The good news locally about AIDS is that Laguna Beach is no longer the U.S. “capital" of the AIDS-afflicted "” that dubious honor now goes to Washington, D.C.
But the disease is more widespread than it is believed to be, now counting a far larger number of heterosexuals as victims, we learn from local AIDS activists, who say that 91% of new cases are being found in the straight population and one-third are women who contracted it from men.
Those are scary numbers, but the AIDS picture is improving overall.
Worldwide, the number of new HIV infections is apparently declining, to the tune of 17% since 2001, according to the World Health Organization. Yet less than half of those infected are treated, the report says.
Ironically, more people were HIV-positive in 2008 than in 2007: 33.4 million, an increase of .4 million. But that’s also not a bad thing: It’s because people are living longer due to the greater worldwide availability of anti-viral drugs, according to WHO.
The importance of testing cannot be overstated. Yet AIDS testing still has an understandable stigma and fear associated with the disease, despite the fact that the diagnosis is no longer the death sentence it once was.
Here’s an illustrative story: One man who wondered why he was experiencing a weakening in his limbs got tested at the Laguna Beach Community Clinic, and found out he has full-blown AIDS. This was a straight man who had been monogamous and did not use drugs. Hopefully with treatment he will be able to live his life with relative normalcy.
Locally, AIDS may be less of a threat, but recent news reports indicate the pandemic is spreading rapidly throughout the globe, with China reporting a tripling of the rate of new infections through heterosexual contact between 2005 and 2007, according to WHO.

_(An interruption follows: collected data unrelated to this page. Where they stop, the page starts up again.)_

(* ===== verification/ListsLogic.v ===== *)
(** * Generic lists: representation in separation logic

    Chains of linked objects, the free lists, and the predicate [is_list] that
    describes a list with its iterators in memory. *)

From iris.proofmode Require Import proofmode environments.
From iris.base_logic.lib Require Import gen_heap ghost_var.
From S2P Require Import Prelude Heap Lists HeapLogic.

Local Open Scope Z_scope.

(** ** Tactics *)

(** Run the next primitive, with the word it needs taken from the context. *)
Ltac w_bind := iApply W_bind.
Ltac w_load :=
  lazymatch goal with
  | |- envs_entails _ (W (mbind _ (load ?a)) _) => w_bind; iApply (W_load a with "[$]")
  | |- envs_entails _ (W (load ?a) _) => iApply (W_load a with "[$]")
  end.
Ltac w_store :=
  lazymatch goal with
  | |- envs_entails _ (W (mbind _ (store ?a _)) _) => w_bind; iApply (W_store a with "[$]")
  | |- envs_entails _ (W (store ?a _) _) => iApply (W_store a with "[$]")
  end.
Ltac w_assert := w_bind; iApply W_assert; [|].
Ltac w_ret := iApply W_ret.

Section chains.
Context `{!memG Σ}.
Context {A : Type}.

(** [seg off P c ns]: the cell [c] points to the first object of [ns], whose
    field at [off] points to the next one, and so on; [P] describes the other
    fields. *)
Fixpoint seg (off : Z) (P : Z -> A -> iProp Σ) (c : Z) (ns : list (Z * A)) : iProp Σ :=
  match ns with
  | [] => emp
  | (p, x) :: ns => c ↦ p ∗ ⌜0 < p⌝ ∗ P p x ∗ seg off P (p + off) ns
  end.

(** The address of the last link. *)
Fixpoint endc (off c : Z) (ns : list (Z * A)) : Z :=
  match ns with [] => c | (p, _) :: ns => endc off (p + off) ns end.

Definition chain (off : Z) (P : Z -> A -> iProp Σ) (c : Z) (ns : list (Z * A)) : iProp Σ :=
  seg off P c ns ∗ endc off c ns ↦ NULL.

(** The object at position [k], and the address of the link to it. *)
Definition nodeat (ns : list (Z * A)) (k : nat) : Z := match ns !! k with Some (p, _) => p | None => NULL end.
Definition cellat (off c : Z) (ns : list (Z * A)) (k : nat) : Z := endc off c (take k ns).

Lemma seg_app off P c ns1 ns2 : seg off P c (ns1 ++ ns2) ⊣⊢ seg off P c ns1 ∗ seg off P (endc off c ns1) ns2.
Proof.
  revert c. induction ns1 as [|[p x] ns1 IH]; intros c; cbn [seg app endc]; [by rw left_id|]. rw IH.
  iSplit; iIntros "H"; [iDestruct "H" as "($ & $ & $ & $ & $)"|iDestruct "H" as "[($ & $ & $ & $) $]"].
Qed.

Lemma endc_app off c ns1 ns2 : endc off c (ns1 ++ ns2) = endc off (endc off c ns1) ns2.
Proof. revert c. induction ns1 as [|[p x] ns1 IH]; intros c; [done|]. cbn. apply IH. Qed.

Lemma chain_cons off P c p x ns : chain off P c ((p, x) :: ns) ⊣⊢ c ↦ p ∗ ⌜0 < p⌝ ∗ P p x ∗ chain off P (p + off) ns.
Proof. unfold chain. cbn [seg endc]. iSplit; iIntros "H"; [iDestruct "H" as "[($ & $ & $ & $) $]"|iDestruct "H" as "($ & $ & $ & $ & $)"]. Qed.

Lemma chain_nil off P c : chain off P c [] ⊣⊢ c ↦ NULL.
Proof. unfold chain. cbn. by rw left_id. Qed.

Lemma chain_app off P c ns1 ns2 : chain off P c (ns1 ++ ns2) ⊣⊢ seg off P c ns1 ∗ chain off P (endc off c ns1) ns2.
Proof. unfold chain. rw seg_app endc_app. iSplit; iIntros "H"; [iDestruct "H" as "[[$ $] $]"|iDestruct "H" as "[$ [$ $]]"]. Qed.

(** Take the link to position [k] out of the chain. *)
Lemma chain_split off P c ns k :
  chain off P c ns ⊣⊢ seg off P c (take k ns) ∗ chain off P (cellat off c ns k) (drop k ns).
Proof. rw -{1}(take_drop k ns). apply chain_app. Qed.

Lemma chain_head off P c ns : chain off P c ns -∗ c ↦ nodeat ns 0 ∗ (c ↦ nodeat ns 0 -∗ chain off P c ns).
Proof.
  destruct ns as [|[p x] ns]; [rw chain_nil; iIntros "$"; by iIntros|]. rw chain_cons. iIntros "($ & $ & $ & $)". by iIntros.
Qed.

(** Another cell can take the place of the first one. *)
Lemma chain_move off P c c' ns : chain off P c ns -∗ c' ↦ nodeat ns 0 -∗ chain off P c' ns ∗ c ↦ nodeat ns 0.
Proof.
  destruct ns as [|[p x] ns]; [rw !chain_nil; iIntros "$ $"|]. rw !chain_cons. iIntros "($ & $ & $ & $) $".
Qed.

Lemma nodeat_drop ns k j : nodeat (drop k ns) j = nodeat ns (k + j).
Proof. unfold nodeat. by rw lookup_drop. Qed.

Lemma chain_read off P c ns k :
  chain off P c ns -∗ cellat off c ns k ↦ nodeat ns k ∗ (cellat off c ns k ↦ nodeat ns k -∗ chain off P c ns).
Proof.
  iIntros "H". iDestruct (chain_split _ _ _ _ k with "H") as "[Hs Hc]". iDestruct (chain_head with "Hc") as "[Hc Hr]".
  rw nodeat_drop Nat.add_0_r. iFrame "Hc". iIntros "Hc". iApply (chain_split _ _ _ _ k). iFrame "Hs". by iApply "Hr".
Qed.

(** The cells of a chain are different. *)
Definition cells (off c : Z) (ns : list (Z * A)) : list Z := c :: ((fun '(p, _) => p + off) <$> ns).

Lemma chain_owns off P c ns : chain off P c ns ⊢ [∗ list] a ∈ cells off c ns, ∃ v, a ↦ v.
Proof.
  revert c. induction ns as [|[p x] ns IH]; intros c; [rw chain_nil; cbn; iIntros "H"; iSplit; [by iExists _|done]|].
  rw chain_cons IH. cbn. iIntros "(Hc & _ & _ & $)". by iExists p.
Qed.

Lemma owned_distinct l : ([∗ list] a ∈ l, ∃ v, a ↦ v) ⊢ ⌜NoDup l⌝ : iProp Σ.
Proof.
  induction l as [|a l IH]; [iIntros "_"; iPureIntro; constructor|]. cbn. iIntros "[[%v Ha] Hl]".
  iAssert ⌜a ∉ l⌝%I as %Ha.
  { iIntros (Hin). apply list_elem_of_lookup in Hin as [j Hj]. iDestruct (big_sepL_lookup _ _ _ _ Hj with "Hl") as (w) "Hw".
    by iCombine "Ha Hw" gives %[? _]. }
  iDestruct (IH with "Hl") as %?. iPureIntro. by constructor.
Qed.

Lemma chain_distinct off P c ns : chain off P c ns ⊢ ⌜NoDup (cells off c ns)⌝.
Proof. rw chain_owns. apply owned_distinct. Qed.

Lemma endc_cells off c ns : cells off c ns !! length ns = Some (endc off c ns).
Proof. revert c. induction ns as [|[p x] ns IH]; intros c; [done|]. apply (IH (p + off)). Qed.

Lemma cellat_cells off c ns k : (k <= length ns)%nat -> cells off c ns !! k = Some (cellat off c ns k).
Proof.
  intros Hk. unfold cellat. rw -(endc_cells off c (take k ns)). rewrite -> length_take_le by done.
  unfold cells. rw fmap_take. destruct k as [|k]; [done|]. rw !lookup_cons.
  by rewrite -> lookup_take_lt by lia.
Qed.

Lemma cellat_inj off c ns j k : NoDup (cells off c ns) -> (j <= length ns)%nat -> (k <= length ns)%nat ->
  cellat off c ns j = cellat off c ns k -> j = k.
Proof.
  intros HN Hj Hk E. pose proof (cellat_cells off c ns j Hj) as Ej. pose proof (cellat_cells off c ns k Hk) as Ek.
  rw -E in Ek. by apply (NoDup_lookup (cells off c ns) j k (cellat off c ns j)).
Qed.

Lemma chain_pos off P c ns : chain off P c ns ⊢ ⌜Forall (fun n => 0 < n.1) ns⌝.
Proof.
  revert c. induction ns as [|[p x] ns IH]; intros c; [iIntros "_"; iPureIntro; constructor|]. rw chain_cons IH.
  iIntros "(_ & %Hp & _ & %Hf)". iPureIntro. by constructor.
Qed.

Lemma nodeat_inj off c ns j k : NoDup (cells off c ns) -> Forall (fun n => 0 < n.1) ns ->
  (j <= length ns)%nat -> (k <= length ns)%nat -> nodeat ns j = nodeat ns k -> j = k.
Proof.
  intros HN Hp Hj Hk. unfold nodeat. destruct (ns !! j) as [[p x]|] eqn:Ej, (ns !! k) as [[q y]|] eqn:Ek.
  - intros <-. apply NoDup_cons in HN as [_ HN]. apply (NoDup_lookup _ j k (p + off) HN); rw list_lookup_fmap ?Ej ?Ek; done.
  - intros ->. apply (Forall_lookup_1 _ _ _ _ Hp) in Ej. cbn in Ej. unfold NULL in Ej. lia.
  - intros <-. apply (Forall_lookup_1 _ _ _ _ Hp) in Ek. cbn in Ek. unfold NULL in Ek. lia.
  - apply lookup_ge_None in Ej, Ek. lia.
Qed.

Lemma cellat_S off c ns k p x : ns !! k = Some (p, x) -> cellat off c ns (S k) = p + off.
Proof.
  intros Hk. pose proof (lookup_lt_Some _ _ _ Hk) as Hl. pose proof (cellat_cells off c ns (S k) ltac:(lia)) as E.
  unfold cells in E. cbn in E. rw list_lookup_fmap Hk in E. by injection E.
Qed.
End chains.

(** ** Free lists *)

Section pools.
Context `{!memG Σ}.

(** The objects of [size] bytes of a free list are linked by their first word. *)
Definition rest_of (size : Z) (p : Z) (_ : unit) : iProp Σ := raw (p + 8) (size - 8).
Definition pool (pf size : Z) : iProp Σ := ∃ fs, chain 0 (rest_of size) pf fs.

Lemma raw_head a n : 8 <= n -> raw a n ⊣⊢ (∃ v, a ↦ v) ∗ raw (a + 8) (n - 8).
Proof.
  intros Hn. unfold raw, words. replace (n / 8) with (1 + (n - 8) / 8) by dlia. rewrite -> seqZ_app by dlia.
  rw fmap_app big_sepL_app !big_sepL_fmap. f_equiv.
  - rw big_sepL_singleton. by replace (a + 8 * (0%nat + 0)) with a by lia.
  - apply big_sepL_proper. intros k y _. by replace (a + 8 * (y + (0 + 1))) with (a + 8 + 8 * (y + 0)) by lia.
Qed.

Lemma raw_app a n m : 0 <= n -> 0 <= m -> (8 | n) -> raw a (n + m) ⊣⊢ raw a n ∗ raw (a + n) m.
Proof.
  intros Hn Hm [k ->]. unfold raw, words. replace ((k * 8 + m) / 8) with (k + m / 8) by dlia.
  rewrite -> seqZ_app by dlia. rw fmap_app big_sepL_app !big_sepL_fmap Z.div_mul; [|done]. f_equiv.
  apply big_sepL_proper. intros j y _. by replace (a + 8 * (y + (0 + k))) with (a + k * 8 + 8 * (y + 0)) by lia.
Qed.

(** The loop that links the objects of a new chunk. *)
Lemma link_objects size : 8 <= size -> (8 | size) -> forall (m n : nat) a Q,
  (m < n)%nat -> 0 < a -> raw a ((Z.of_nat m + 1) * size) -∗
  (∀ fs, seg 0 (rest_of size) a fs -∗ ⌜endc 0 a fs = (a + Z.of_nat m * size)%Z⌝ -∗ raw (a + 8) (size - 8) -∗
     (∃ v, endc 0 a fs ↦ v) -∗ Q tt) -∗
  W (hloop n (fun px => if px <? a + Z.of_nat m * size then _ ← store px (px + size); px ← load px; hret (inl px)
                        else hret (inr tt)) a) Q.
Proof.
  intros Hs Hd. induction m as [|m IH]; intros n a Q Hn Ha; (destruct n as [|n]; [lia|]); iIntros "Hb HQ".
  - iApply W_loop. rewrite -> (proj2 (Z.ltb_ge a (a + Z.of_nat 0 * size))) by lia. w_ret.
    replace ((Z.of_nat 0 + 1) * size) with size by lia. iDestruct (raw_head with "Hb") as "[Ha Hb]"; [done|].
    iApply ("HQ" $! [] with "[//] [%] Hb Ha"). cbn. lia.
  - iApply W_loop. rewrite -> (proj2 (Z.ltb_lt a (a + Z.of_nat (S m) * size))) by nia.
    replace ((Z.of_nat (S m) + 1) * size) with (size + (Z.of_nat m + 1) * size) by lia.
    iDestruct (raw_app with "Hb") as "[Ho Hb]"; [lia|nia|done|]. iDestruct (raw_head with "Ho") as "[[%v Ha] Ho]"; [done|].
    w_store. iIntros "Ha". w_load. iIntros "Ha". w_ret.
    replace (a + Z.of_nat (S m) * size) with (a + size + Z.of_nat m * size) by lia.
    iApply (IH with "Hb"); [lia|lia|]. iIntros (fs) "Hseg %E Hr Hend".
    iApply ("HQ" $! ((a + size, tt) :: fs) with "[Ha Hseg Hr] [%] Ho [Hend]"); cbn [seg endc]; rw ?Z.add_0_r; [|done|done].
    iFrame. iPureIntro. lia.
Qed.

Lemma W_lock a Q : a ↦ 0 -∗ (a ↦ 1 -∗ Q tt) -∗ W (mutex_lock a) Q.
Proof. iIntros "Ha HQ". unfold mutex_lock. w_load. iIntros "Ha". w_assert; [done|]. w_store. by iApply "HQ". Qed.

Lemma W_unlock a Q : a ↦ 1 -∗ (a ↦ 0 -∗ Q tt) -∗ W (mutex_unlock a) Q.
Proof. iIntros "Ha HQ". unfold mutex_unlock. w_load. iIntros "Ha". w_assert; [done|]. w_store. by iApply "HQ". Qed.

Tuesday is World AIDS Day, and we can expect to see black and red ribbons on trees downtown, with the names of those who have succumbed to the disease. Free HIV testing will be offered from 3 to 5 p.m. at Main Beach, and a candlelight vigil will take place at 5 p.m. to honor the lost.
Gone are the days when AIDS was striking down only gay men in their prime. Now AIDS is everyone’s disease.